START EXTRACTED MATERIAL

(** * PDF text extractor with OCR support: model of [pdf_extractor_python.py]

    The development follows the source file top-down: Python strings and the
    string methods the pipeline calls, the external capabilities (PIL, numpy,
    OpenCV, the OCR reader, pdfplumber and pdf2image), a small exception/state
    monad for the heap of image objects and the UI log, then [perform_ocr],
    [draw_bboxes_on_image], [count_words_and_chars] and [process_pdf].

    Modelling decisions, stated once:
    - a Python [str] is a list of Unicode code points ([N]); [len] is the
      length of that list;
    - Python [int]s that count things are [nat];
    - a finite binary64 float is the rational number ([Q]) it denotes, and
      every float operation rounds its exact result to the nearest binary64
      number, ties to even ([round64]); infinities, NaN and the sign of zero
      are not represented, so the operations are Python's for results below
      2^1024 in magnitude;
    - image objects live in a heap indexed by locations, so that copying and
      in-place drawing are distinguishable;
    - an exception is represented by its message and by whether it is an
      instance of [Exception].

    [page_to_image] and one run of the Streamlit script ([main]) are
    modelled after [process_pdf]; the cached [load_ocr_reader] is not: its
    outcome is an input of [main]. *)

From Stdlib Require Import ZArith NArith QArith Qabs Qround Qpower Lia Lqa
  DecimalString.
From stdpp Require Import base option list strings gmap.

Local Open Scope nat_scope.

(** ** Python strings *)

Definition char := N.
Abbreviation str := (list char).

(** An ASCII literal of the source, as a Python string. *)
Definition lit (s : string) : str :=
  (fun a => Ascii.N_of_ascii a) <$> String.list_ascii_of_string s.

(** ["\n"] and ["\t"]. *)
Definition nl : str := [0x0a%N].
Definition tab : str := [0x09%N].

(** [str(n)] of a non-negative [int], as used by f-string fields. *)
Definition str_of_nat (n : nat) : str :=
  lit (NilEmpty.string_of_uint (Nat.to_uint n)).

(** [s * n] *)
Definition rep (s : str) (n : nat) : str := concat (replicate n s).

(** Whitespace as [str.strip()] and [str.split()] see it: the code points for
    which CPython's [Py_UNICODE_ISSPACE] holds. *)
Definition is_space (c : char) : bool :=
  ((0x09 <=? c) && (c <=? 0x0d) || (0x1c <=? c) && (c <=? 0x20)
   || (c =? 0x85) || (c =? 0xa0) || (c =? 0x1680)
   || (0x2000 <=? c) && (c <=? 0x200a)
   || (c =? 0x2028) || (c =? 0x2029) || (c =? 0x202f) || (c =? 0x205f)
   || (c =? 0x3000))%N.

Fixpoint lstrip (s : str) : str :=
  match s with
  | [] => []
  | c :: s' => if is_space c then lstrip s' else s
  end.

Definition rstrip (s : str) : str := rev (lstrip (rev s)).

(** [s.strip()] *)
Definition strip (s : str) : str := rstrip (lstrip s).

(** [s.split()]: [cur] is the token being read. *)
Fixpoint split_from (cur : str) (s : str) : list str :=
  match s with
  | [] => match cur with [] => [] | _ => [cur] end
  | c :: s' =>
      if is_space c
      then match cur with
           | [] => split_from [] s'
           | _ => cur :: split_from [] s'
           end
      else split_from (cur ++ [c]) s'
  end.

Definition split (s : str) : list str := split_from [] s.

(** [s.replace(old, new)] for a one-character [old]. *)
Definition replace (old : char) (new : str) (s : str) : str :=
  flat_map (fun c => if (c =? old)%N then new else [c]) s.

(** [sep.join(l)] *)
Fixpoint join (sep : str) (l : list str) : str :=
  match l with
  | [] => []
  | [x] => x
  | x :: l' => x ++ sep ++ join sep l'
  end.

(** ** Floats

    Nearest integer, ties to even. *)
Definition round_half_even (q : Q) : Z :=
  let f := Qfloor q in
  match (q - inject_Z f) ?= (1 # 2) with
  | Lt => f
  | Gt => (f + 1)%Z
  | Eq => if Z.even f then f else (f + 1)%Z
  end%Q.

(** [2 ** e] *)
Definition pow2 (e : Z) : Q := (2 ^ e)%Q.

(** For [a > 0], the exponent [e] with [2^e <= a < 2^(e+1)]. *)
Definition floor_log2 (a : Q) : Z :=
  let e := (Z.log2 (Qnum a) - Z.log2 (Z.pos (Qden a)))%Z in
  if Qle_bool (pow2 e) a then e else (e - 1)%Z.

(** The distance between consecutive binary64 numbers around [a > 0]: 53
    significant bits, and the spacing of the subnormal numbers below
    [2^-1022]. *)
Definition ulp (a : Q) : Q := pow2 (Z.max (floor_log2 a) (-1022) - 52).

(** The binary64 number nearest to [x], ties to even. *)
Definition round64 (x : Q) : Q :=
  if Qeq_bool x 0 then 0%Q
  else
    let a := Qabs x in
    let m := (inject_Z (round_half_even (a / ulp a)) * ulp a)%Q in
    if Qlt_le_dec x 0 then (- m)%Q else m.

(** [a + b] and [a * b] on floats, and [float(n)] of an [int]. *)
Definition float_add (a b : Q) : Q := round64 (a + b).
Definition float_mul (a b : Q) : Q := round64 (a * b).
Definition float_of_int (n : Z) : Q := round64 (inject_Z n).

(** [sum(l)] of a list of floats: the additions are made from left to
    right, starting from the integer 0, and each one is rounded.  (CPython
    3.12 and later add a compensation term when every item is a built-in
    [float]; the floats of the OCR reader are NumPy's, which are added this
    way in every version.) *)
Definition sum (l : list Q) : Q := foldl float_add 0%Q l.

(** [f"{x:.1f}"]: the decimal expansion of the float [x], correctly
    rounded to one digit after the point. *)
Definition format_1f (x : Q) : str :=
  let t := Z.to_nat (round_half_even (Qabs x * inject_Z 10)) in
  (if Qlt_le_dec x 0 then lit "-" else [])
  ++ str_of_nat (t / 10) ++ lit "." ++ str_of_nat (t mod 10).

END EXTRACTED MATERIAL
START EXTRACTED MATERIAL

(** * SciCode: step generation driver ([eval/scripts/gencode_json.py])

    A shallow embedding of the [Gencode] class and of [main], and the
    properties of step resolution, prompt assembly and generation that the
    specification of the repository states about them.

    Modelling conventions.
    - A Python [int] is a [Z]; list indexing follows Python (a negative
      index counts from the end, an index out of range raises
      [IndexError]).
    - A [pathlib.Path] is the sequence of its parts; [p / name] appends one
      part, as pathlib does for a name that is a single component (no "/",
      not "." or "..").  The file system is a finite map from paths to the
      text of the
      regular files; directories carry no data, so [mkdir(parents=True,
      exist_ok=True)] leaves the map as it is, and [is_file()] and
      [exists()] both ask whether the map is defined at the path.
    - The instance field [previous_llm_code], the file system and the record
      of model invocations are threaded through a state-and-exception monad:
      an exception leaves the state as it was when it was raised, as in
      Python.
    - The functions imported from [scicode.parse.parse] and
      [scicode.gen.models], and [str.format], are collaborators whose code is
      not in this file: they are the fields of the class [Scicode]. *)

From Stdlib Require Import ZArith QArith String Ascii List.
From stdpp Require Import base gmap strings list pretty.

END EXTRACTED MATERIAL
START EXTRACTED MATERIAL

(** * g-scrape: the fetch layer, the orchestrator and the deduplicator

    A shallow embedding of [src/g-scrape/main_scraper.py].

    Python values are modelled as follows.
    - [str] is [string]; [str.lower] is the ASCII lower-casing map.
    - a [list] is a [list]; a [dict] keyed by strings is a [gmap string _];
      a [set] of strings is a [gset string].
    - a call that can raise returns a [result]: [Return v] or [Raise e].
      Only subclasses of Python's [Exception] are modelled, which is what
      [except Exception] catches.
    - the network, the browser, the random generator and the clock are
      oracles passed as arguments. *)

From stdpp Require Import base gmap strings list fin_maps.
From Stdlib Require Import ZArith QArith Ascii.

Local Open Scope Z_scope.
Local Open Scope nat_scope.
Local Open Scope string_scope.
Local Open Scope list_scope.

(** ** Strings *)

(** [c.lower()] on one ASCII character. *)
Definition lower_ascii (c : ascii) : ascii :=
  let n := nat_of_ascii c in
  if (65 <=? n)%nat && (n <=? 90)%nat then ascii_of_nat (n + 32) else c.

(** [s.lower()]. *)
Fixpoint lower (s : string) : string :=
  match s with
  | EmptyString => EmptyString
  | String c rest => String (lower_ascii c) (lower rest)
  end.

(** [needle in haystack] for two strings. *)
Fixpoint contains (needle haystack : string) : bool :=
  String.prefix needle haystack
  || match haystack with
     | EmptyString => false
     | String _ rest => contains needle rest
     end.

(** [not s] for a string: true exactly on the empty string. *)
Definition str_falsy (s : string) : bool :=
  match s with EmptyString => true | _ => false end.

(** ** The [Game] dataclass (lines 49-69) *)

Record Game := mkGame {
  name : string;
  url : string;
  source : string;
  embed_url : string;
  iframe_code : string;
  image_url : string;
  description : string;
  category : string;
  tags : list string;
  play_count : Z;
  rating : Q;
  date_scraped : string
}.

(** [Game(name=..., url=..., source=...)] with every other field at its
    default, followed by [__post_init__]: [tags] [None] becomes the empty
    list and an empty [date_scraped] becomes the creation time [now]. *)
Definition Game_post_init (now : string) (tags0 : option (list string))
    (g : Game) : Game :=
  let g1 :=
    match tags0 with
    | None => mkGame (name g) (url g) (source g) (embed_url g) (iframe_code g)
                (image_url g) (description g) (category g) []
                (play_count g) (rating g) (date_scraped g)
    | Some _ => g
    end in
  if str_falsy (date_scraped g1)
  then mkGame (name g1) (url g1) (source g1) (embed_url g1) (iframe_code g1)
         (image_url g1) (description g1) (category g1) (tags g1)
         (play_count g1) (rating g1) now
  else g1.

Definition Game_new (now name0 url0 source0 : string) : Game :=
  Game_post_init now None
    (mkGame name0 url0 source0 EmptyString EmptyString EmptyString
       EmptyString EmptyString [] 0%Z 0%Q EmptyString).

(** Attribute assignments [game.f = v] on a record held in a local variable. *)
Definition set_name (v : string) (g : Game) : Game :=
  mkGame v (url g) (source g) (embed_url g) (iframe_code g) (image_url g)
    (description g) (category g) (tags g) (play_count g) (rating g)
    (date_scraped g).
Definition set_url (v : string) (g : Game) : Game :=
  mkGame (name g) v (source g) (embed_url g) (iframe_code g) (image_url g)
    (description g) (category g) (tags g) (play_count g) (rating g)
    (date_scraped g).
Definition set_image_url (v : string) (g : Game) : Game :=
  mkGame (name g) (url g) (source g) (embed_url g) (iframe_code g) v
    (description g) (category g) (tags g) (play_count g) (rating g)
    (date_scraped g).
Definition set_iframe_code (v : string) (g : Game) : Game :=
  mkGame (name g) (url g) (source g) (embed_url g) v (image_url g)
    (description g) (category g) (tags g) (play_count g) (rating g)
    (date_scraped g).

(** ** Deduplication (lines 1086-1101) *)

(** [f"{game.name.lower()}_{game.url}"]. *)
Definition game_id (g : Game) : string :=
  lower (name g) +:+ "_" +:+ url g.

END EXTRACTED MATERIAL

= WHAT TO PRODUCE =
In the records above, find the line with "(** * PDF text"; write out exactly that line and each one after it, stopping after the line with "- a finite binary64".

= REPLY TO THE EXERCISE =
(** * PDF text extractor with OCR support: model of [pdf_extractor_python.py]

    The development follows the source file top-down: Python strings and the
    string methods the pipeline calls, the external capabilities (PIL, numpy,
    OpenCV, the OCR reader, pdfplumber and pdf2image), a small exception/state
    monad for the heap of image objects and the UI log, then [perform_ocr],
    [draw_bboxes_on_image], [count_words_and_chars] and [process_pdf].

    Modelling decisions, stated once:
    - a Python [str] is a list of Unicode code points ([N]); [len] is the
      length of that list;
    - Python [int]s that count things are [nat];
    - a finite binary64 float is the rational number ([Q]) it denotes, and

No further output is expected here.